Recently, there have been a number of studies of the transcriptional regulation of the anthocyanin pathway in apple (Takos et al., 2006; Ban et al., 2007; Espley et al., 2007). Two genes, MYB1 (Takos et al., 2006) and MYBA (Ban et al., 2007), have been described as being responsible for apple skin color, while we previously demonstrated that the MYB10 gene regulated flesh color (Espley et al., 2007). MYB1, MYB10, and MYBA share at least 98% identity at the nucleotide residue level. At the deduced amino acid level, MYB1 and MYBA are identical and differ from MYB10 in three amino acids (Ban et al., 2007), but it is not clear whether these genes are alleles or tightly linked genes.

In the anthocyanin-accumulating red-fleshed variety ‘Red Field,’ anthocyanin levels are regulated by MYB10, with elevation of transcript levels of MYB10 correlated with higher levels of the anthocyanin biosynthetic gene transcripts (Espley et al., 2007).
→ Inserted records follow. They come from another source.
(** [acc] has been written through [s], at [off0] of the file [f0]: a part is in the file,
    the rest in the buffer. *)
Record out_ok (f0 : list Z) (off0 : nat) (acc : list Z) (s : cached_ofstream) : Prop := mkOutOk {
  o_cache : is_u64 (out_cache_size s);
  o_len : Z.of_nat (length (out_buf s)) = out_cache_size s;
  o_off : 0 <= out_off s <= out_cache_size s;
  o_done : ∃ done, acc = done ++ take (Z.to_nat (out_off s)) (out_buf s) ∧ out_file s = write_at f0 off0 done
    ∧ out_pos s = Z.of_nat (off0 + length done) ∧ out_fsize s = out_pos s
}.

Lemma writer_write_ok f0 off0 done bs s :
  (off0 <= length f0)%nat → out_file s = write_at f0 off0 done → out_pos s = Z.of_nat (off0 + length done) → out_fsize s = out_pos s →
  let s' := writer_write bs s in
  out_file s' = write_at f0 off0 (done ++ bs) ∧ out_pos s' = Z.of_nat (off0 + length (done ++ bs)) ∧ out_fsize s' = out_pos s'.
Proof.
  intros Ho Hf Hp Hz. cbn. rewrite Hz, Hp, length_app. split; [|lia]. destruct bs as [|b bs]; [by rewrite app_nil_r|].
  rewrite Hf, Nat2Z.id. by apply write_at_next.
Qed.

Lemma cached_write_ok f0 off0 acc bs s :
  (off0 <= length f0)%nat → out_ok f0 off0 acc s → ∃ s', write bs s = Some s' ∧ out_ok f0 off0 (acc ++ bs) s' ∧ out_cache_size s' = out_cache_size s.
Proof.
  intros Ho [Hc Hl Hoff (done & -> & Hf & Hp & Hz)]. unfold write. unfold is_u64 in Hc.
  assert (u64 (out_cache_size s - out_off s) = out_cache_size s - out_off s) as -> by (unfold u64; apply Z.mod_small; lia).
  destruct (Z.leb_spec (Z.of_nat (length bs)) (out_cache_size s - out_off s)) as [Hle|Hgt].
  - unfold copy_in. rewrite (proj2 (Nat.leb_le _ _)) by lia. cbn [mbind option_bind]. eexists. split; [done|]. split; [|done].
    split; cbn; [done| |lia|].
    + rewrite !length_app, length_take, length_drop. lia.
    + exists done. split; [|done]. rewrite <- app_assoc. f_equal. rewrite app_assoc. symmetry. 
      replace (Z.to_nat (out_off s + Z.of_nat (length bs))) with (length (take (Z.to_nat (out_off s)) (out_buf s) ++ bs))
        by (rewrite length_app, length_take; lia). apply take_app_length.
  - destruct (writer_write_ok f0 off0 done (take (Z.to_nat (out_off s)) (out_buf s)) s Ho Hf Hp Hz) as (Hf1 & Hp1 & Hz1).
    destruct (writer_write_ok f0 off0 _ bs _ Ho Hf1 Hp1 Hz1) as (Hf2 & Hp2 & Hz2).
    eexists. split; [done|]. split; [|done]. split; [done| |cbn; lia|].
    + cbn. rewrite length_replicate. lia.
    + eexists. cbn [cleared out_file out_pos out_fsize out_off out_buf]. split; [|split_and!; [exact Hf2|exact Hp2|exact Hz2]].
      change (Z.to_nat 0) with 0%nat. by rewrite take_0, app_nil_r.
Qed.

Lemma write_all_ok f0 off0 bss : ∀ acc s,
  (off0 <= length f0)%nat → out_ok f0 off0 acc s → ∃ s', write_all bss s = Some s' ∧ out_ok f0 off0 (acc ++ concat bss) s'.
Proof.
  induction bss as [|bs bss IH]; intros acc s Ho H; [exists s; by rewrite app_nil_r|]. cbn [write_all concat].
  destruct (cached_write_ok f0 off0 acc bs s Ho H) as (s1 & -> & H1 & _). cbn [mbind option_bind]. destruct (IH _ s1 Ho H1) as (s' & -> & H').
  exists s'. by rewrite <- app_assoc in H'.
Qed.

Lemma close_ok f0 off0 acc s :
  (off0 <= length f0)%nat → out_ok f0 off0 acc s → out_file (close s) = write_at f0 off0 acc ∧ out_fsize (close s) = Z.of_nat (off0 + length acc).
Proof.
  intros Ho [Hc Hl Hoff (done & -> & Hf & Hp & Hz)]. unfold close. destruct (Z.ltb_spec 0 (out_off s)) as [Hlt|Hge].
  - destruct (writer_write_ok f0 off0 done (take (Z.to_nat (out_off s)) (out_buf s)) s Ho Hf Hp Hz) as (Hf1 & Hp1 & Hz1).
    unfold flush_cache. cbn [cleared out_file out_fsize]. split; [exact Hf1|]. by rewrite Hz1, Hp1.
  - assert (out_off s = 0) as -> by lia. change (Z.to_nat 0) with 0%nat. rewrite take_0, app_nil_r. split; [done|]. by rewrite Hz, Hp.
Qed.

Lemma open_out_ok f0 c off0 : 0 <= c → is_u64 c → (off0 <= length f0)%nat → out_ok f0 off0 [] (open_out f0 c (Z.of_nat off0)).
Proof.
  intros Hc Hu Ho. split; cbn; [done|rewrite length_replicate; lia|lia|]. exists []. change (Z.to_nat 0) with 0%nat. rewrite take_0.
  split_and!; [done|by rewrite write_at_nil|simpl; lia|done].
Qed.

Lemma pieces_concat chunks rest : ∀ pre,
  pieces (pre ++ concat chunks ++ rest) (Z.of_nat (length pre)) (map (λ c, Z.of_nat (length c)) chunks) = chunks.
Proof.
  induction chunks as [|c chunks IH]; intros pre; [done|]. cbn [map pieces concat]. f_equal.
  - unfold region. rewrite <- Nat2Z.inj_add, !Nat2Z.id, drop_app_length. replace (_ + _ - _)%nat with (length c) by lia. rewrite <- app_assoc. apply take_app_length.
  - specialize (IH (pre ++ c)). rewrite length_app, Nat2Z.inj_add, <- app_assoc in IH. rewrite <- app_assoc. exact IH.
Qed.

Lemma concat_sizes chunks : foldr Z.add 0 (map (λ c : list Z, Z.of_nat (length c)) chunks) = Z.of_nat (length (concat chunks)).
Proof. induction chunks as [|c chunks IH]; simpl; [done|]. rewrite IH, length_app. lia. Qed.

(** C28: Buffered files round-trip for every buffer size on either side: chunks written
    through the output buffer and closed are the bytes of the file (over the start of what it
    held before), and reading chunks of the same sizes through the input buffer gives them
    back; a read past the end stops the program. *)
Theorem buffered_file_round_trip f0 chunks c c' :
  0 < c → is_u64 c → 0 < c' → is_u64 (Z.of_nat (Nat.max (length f0) (length (concat chunks)))) →
  ∃ s r r', write_all chunks (open_out f0 c 0) = Some s
  ∧ out_file (close s) = concat chunks ++ drop (length (concat chunks)) f0
  ∧ out_fsize (close s) = Z.of_nat (length (concat chunks))
  ∧ open_in (out_file (close s)) c' 0 = Some r
  ∧ reads (map (λ x, Z.of_nat (length x)) chunks) r = Some (chunks, r')
  ∧ ∀ n, is_u64 n → Z.of_nat (Nat.max (length f0) (length (concat chunks))) < Z.of_nat (length (concat chunks)) + n → read n r' = None.
Proof.
  intros Hc Hcu Hc' Hu. destruct (write_all_ok f0 0 chunks [] (open_out f0 c 0)) as (s & Hw & Hs); [lia|apply (open_out_ok f0 c 0); [lia|done|lia]|].
  destruct (close_ok f0 0 _ s ltac:(lia) Hs) as [Hf Hz]. cbn [app] in Hf, Hz.
  assert (out_file (close s) = concat chunks ++ drop (length (concat chunks)) f0) as Hfile by (rewrite Hf; unfold write_at; by rewrite take_0).
  assert (Hlen : length (out_file (close s)) = Nat.max (length f0) (length (concat chunks))) by (rewrite Hfile, length_app, length_drop; lia).
  destruct (open_in_ok (out_file (close s)) c' 0) as (r & Hr & Hok & Hat & Hin); [done|lia|by rewrite Hlen|].
  destruct (cached_reads_ok (map (λ x, Z.of_nat (length x)) chunks) r) as (r' & Hrd & Hok' & Hat' & Hz'); [done|apply Forall_fmap, Forall_forall; intros; simpl; lia| |].
  { rewrite concat_sizes, Hat, (i_size _ Hok), Hin, Hlen. lia. }
  exists s, r, r'. split_and!; [done|done|done|done| |].
  - rewrite Hrd, Hin, Hat, Hfile. do 2 f_equal. apply (pieces_concat chunks _ []).
  - intros n Hn Hend. apply read_past; [done|unfold is_u64 in Hn; lia|done|]. rewrite Hat', concat_sizes, Hat, Hz', (i_size _ Hok), Hin, Hlen. lia.
Qed.

(** Three chunks through a buffer of two bytes, over a file of one, read with a buffer of
    four. *)
Lemma buffered_file_round_trip_witness :
  ∃ s r r', write_all [[1]; [2; 3; 4]; [5]] (open_out [9] 2 0) = Some s ∧ out_file (close s) = [1; 2; 3; 4; 5]
  ∧ open_in (out_file (close s)) 4 0 = Some r ∧ reads [1; 3; 1] r = Some ([[1]; [2; 3; 4]; [5]], r').
Proof.
  destruct (buffered_file_round_trip [9] [[1]; [2; 3; 4]; [5]] 2 4) as (s & r & r' & Hw & Hf & _ & Ho & Hr & _); [lia|done|lia|done|].
  exists s, r, r'. split_and!; [exact Hw|exact Hf|exact Ho|exact Hr].
Defined.

End CachedIO.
MYB10 has also been shown to cosegregate with the red flesh and foliage phenotype (Chagné et al., 2007), suggesting that the Rni locus that described the red flesh phenotype may be an allelic variant at the MYB10 locus. Overexpression of MYB10 in a white-fleshed, green-leaved apple variety results in transgenic plants with a red phenotype (Espley et al., 2007). We found that the white-fleshed ‘Pacific Rose’ and red-fleshed ‘Red Field’ varieties carry MYB10 alleles encoding identical proteins (Espley et al. 2007), suggesting that differences in transcriptional regulation of MYB10 are responsible for the ectopic accumulation of anthocyanin in ‘Red Field.’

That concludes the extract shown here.